(Data items)
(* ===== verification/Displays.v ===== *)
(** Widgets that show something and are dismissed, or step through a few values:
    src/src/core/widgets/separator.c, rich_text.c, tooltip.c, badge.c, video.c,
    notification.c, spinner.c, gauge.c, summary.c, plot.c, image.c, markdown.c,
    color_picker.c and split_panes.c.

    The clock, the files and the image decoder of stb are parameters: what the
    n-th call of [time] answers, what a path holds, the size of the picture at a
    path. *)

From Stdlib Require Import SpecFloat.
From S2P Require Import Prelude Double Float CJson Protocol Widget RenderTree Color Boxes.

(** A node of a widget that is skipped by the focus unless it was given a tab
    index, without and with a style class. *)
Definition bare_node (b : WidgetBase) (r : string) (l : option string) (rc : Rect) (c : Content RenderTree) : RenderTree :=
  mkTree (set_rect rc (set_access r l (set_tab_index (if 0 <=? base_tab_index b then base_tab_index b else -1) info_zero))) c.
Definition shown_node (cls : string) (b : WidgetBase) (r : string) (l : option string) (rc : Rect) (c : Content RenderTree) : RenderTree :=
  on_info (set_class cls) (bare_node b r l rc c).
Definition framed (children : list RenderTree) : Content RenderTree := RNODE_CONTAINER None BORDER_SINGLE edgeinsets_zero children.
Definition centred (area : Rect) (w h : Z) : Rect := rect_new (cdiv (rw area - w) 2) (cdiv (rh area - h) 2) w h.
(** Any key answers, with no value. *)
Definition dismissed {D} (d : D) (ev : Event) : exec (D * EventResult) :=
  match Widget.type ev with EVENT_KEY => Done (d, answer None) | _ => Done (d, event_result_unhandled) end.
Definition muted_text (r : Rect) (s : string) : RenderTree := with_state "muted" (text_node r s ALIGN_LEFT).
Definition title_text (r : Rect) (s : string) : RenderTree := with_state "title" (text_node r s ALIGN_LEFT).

==

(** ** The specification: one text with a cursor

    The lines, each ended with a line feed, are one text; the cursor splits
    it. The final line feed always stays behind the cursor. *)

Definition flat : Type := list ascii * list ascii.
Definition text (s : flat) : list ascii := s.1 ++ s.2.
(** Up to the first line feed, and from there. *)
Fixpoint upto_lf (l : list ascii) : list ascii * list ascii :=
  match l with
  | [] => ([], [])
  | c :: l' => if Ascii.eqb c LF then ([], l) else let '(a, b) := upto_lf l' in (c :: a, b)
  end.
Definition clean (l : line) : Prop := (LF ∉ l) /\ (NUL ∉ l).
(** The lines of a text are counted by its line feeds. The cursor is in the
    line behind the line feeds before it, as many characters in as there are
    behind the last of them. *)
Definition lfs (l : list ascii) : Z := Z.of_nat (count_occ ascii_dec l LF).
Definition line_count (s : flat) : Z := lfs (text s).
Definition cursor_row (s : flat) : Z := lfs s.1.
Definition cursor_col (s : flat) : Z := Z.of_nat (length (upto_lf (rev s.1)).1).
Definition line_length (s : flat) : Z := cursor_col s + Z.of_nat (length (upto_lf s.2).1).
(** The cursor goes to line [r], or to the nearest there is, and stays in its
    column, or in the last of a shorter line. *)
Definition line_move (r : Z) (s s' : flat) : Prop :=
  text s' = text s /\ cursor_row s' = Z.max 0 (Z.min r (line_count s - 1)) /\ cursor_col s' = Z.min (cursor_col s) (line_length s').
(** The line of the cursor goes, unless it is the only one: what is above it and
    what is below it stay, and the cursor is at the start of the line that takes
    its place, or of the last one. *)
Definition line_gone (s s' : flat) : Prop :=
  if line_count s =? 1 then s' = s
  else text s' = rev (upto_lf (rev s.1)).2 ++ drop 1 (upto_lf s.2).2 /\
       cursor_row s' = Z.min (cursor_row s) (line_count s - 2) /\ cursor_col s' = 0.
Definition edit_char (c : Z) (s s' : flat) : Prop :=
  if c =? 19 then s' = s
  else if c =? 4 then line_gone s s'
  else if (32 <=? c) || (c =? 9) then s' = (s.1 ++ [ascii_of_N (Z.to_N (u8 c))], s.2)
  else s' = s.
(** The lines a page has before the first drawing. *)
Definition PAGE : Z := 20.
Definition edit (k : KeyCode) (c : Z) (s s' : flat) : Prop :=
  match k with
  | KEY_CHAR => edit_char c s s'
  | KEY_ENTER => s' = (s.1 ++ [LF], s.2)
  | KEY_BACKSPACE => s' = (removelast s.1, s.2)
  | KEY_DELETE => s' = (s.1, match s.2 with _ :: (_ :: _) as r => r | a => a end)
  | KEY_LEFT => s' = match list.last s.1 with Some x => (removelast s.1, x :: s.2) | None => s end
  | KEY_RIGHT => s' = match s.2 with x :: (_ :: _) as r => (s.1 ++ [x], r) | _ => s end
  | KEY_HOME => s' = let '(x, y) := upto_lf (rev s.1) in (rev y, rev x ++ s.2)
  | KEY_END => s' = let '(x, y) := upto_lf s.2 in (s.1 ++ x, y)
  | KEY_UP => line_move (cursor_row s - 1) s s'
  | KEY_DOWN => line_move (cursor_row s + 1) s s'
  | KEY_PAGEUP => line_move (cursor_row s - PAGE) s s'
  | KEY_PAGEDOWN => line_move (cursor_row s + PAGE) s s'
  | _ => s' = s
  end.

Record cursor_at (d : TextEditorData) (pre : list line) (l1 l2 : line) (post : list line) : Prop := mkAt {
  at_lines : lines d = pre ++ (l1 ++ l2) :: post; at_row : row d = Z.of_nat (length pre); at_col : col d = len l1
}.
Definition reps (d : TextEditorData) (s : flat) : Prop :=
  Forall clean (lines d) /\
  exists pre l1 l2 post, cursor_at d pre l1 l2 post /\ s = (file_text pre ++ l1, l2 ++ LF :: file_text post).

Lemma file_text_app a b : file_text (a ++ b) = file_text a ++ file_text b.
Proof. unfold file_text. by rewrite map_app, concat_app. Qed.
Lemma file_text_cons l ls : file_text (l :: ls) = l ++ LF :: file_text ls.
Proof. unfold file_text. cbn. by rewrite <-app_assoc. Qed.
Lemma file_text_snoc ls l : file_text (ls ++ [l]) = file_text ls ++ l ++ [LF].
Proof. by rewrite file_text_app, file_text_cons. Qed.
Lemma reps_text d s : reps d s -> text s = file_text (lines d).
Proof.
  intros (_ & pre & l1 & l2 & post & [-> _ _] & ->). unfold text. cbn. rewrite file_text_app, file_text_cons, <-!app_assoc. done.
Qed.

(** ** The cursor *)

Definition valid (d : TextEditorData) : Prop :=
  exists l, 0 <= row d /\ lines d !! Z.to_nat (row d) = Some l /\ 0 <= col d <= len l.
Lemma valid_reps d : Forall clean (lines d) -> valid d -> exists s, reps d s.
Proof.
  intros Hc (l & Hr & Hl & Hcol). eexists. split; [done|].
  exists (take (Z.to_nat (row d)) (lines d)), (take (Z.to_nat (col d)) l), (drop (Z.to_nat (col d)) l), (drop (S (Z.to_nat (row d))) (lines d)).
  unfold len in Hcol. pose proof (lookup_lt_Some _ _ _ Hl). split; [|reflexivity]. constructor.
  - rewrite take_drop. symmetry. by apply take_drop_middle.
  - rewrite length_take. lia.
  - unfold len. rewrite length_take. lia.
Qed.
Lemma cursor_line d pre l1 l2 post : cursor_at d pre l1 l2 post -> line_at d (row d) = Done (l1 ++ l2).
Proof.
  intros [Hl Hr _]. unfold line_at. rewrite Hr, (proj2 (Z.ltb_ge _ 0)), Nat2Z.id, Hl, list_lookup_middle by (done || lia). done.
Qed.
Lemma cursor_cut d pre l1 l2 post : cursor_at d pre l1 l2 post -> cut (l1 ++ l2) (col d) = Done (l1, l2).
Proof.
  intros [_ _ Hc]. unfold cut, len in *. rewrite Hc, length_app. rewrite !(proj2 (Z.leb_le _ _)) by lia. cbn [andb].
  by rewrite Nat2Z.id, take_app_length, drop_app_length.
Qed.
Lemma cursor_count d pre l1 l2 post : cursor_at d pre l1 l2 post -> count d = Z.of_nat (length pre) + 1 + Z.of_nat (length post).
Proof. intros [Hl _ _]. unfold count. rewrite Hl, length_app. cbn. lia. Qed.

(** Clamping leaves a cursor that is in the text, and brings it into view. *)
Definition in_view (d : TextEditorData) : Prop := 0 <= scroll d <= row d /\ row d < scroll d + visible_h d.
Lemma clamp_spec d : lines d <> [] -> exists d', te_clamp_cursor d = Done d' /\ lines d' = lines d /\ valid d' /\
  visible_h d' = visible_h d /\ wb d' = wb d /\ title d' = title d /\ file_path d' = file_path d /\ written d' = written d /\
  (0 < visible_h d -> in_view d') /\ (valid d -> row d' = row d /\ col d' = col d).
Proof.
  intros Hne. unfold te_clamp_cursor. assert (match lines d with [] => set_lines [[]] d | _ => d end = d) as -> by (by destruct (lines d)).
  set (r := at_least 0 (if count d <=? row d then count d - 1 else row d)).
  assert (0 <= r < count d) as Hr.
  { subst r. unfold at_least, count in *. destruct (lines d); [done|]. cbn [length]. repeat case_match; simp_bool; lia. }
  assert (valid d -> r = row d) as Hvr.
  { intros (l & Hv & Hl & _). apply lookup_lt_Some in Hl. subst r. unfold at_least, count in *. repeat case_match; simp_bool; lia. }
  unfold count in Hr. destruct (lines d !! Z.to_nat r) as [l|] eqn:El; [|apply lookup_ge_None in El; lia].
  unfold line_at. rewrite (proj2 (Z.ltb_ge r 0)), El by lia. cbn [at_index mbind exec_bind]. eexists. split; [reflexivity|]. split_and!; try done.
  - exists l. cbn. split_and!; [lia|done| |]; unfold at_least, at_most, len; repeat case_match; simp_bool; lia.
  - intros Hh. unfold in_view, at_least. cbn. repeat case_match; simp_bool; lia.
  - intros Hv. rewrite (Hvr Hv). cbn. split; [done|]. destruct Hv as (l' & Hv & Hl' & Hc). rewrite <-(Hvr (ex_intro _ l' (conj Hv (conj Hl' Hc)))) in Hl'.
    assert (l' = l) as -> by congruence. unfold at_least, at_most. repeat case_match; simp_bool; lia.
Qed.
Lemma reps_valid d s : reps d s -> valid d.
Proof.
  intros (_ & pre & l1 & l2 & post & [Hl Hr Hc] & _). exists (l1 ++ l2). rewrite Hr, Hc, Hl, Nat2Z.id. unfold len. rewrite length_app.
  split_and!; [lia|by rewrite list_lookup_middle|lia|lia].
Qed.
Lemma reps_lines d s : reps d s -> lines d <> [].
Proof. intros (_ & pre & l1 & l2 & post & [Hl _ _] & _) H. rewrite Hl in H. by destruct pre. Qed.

---

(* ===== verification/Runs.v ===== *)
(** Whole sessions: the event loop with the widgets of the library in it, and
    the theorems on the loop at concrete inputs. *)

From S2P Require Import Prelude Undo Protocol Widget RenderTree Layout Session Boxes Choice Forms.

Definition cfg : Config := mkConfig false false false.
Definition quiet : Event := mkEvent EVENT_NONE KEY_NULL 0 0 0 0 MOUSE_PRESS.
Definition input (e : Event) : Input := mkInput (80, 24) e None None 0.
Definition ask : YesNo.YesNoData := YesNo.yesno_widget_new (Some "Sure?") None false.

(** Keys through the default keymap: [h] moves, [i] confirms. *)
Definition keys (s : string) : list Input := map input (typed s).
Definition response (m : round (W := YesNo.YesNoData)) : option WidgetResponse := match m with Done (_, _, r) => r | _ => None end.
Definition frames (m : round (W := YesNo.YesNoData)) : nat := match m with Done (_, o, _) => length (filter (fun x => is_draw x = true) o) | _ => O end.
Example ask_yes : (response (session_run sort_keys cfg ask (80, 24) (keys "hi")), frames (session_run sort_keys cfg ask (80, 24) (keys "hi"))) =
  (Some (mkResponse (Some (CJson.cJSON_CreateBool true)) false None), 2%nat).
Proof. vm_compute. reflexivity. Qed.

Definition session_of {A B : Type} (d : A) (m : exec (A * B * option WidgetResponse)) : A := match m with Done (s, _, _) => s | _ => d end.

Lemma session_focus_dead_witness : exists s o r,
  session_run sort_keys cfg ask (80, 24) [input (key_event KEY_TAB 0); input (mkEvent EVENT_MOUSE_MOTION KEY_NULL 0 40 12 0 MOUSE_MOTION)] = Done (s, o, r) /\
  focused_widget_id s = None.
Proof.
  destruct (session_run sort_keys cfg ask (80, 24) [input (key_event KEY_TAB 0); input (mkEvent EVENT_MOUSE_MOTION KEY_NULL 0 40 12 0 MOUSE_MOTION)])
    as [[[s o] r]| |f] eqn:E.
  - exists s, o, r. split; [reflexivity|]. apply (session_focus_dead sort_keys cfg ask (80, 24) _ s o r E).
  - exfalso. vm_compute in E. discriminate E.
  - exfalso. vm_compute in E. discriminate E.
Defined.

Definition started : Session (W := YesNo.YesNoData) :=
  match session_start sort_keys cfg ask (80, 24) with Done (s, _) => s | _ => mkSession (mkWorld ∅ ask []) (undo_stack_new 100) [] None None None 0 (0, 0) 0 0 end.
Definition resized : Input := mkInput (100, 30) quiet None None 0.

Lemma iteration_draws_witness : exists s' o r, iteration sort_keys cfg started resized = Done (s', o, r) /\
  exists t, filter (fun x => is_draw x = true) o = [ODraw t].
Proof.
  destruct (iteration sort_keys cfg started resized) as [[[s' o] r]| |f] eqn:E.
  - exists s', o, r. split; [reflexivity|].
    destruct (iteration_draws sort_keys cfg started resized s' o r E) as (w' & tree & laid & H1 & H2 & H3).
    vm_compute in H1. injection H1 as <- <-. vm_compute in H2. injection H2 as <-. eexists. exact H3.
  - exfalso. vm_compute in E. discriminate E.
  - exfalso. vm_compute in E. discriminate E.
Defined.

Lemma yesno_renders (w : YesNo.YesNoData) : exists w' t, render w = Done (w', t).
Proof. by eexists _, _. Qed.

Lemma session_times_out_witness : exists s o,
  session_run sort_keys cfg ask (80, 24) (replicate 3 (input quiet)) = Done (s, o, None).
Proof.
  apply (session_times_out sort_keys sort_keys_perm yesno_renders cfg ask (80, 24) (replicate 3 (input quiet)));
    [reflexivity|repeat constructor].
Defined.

* **Task to carry out**: Every line from the line containing "(* ===== verification/Displays.v ===== *)" through the line containing "index, without and with a style class. *)" in the records above must be retyped exactly. Leave out the rest.

* **Completed task**:
(* ===== verification/Displays.v ===== *)
(** Widgets that show something and are dismissed, or step through a few values:
    src/src/core/widgets/separator.c, rich_text.c, tooltip.c, badge.c, video.c,
    notification.c, spinner.c, gauge.c, summary.c, plot.c, image.c, markdown.c,
    color_picker.c and split_panes.c.

    The clock, the files and the image decoder of stb are parameters: what the
    n-th call of [time] answers, what a path holds, the size of the picture at a
    path. *)

From Stdlib Require Import SpecFloat.
From S2P Require Import Prelude Double Float CJson Protocol Widget RenderTree Color Boxes.

(** A node of a widget that is skipped by the focus unless it was given a tab
    index, without and with a style class. *)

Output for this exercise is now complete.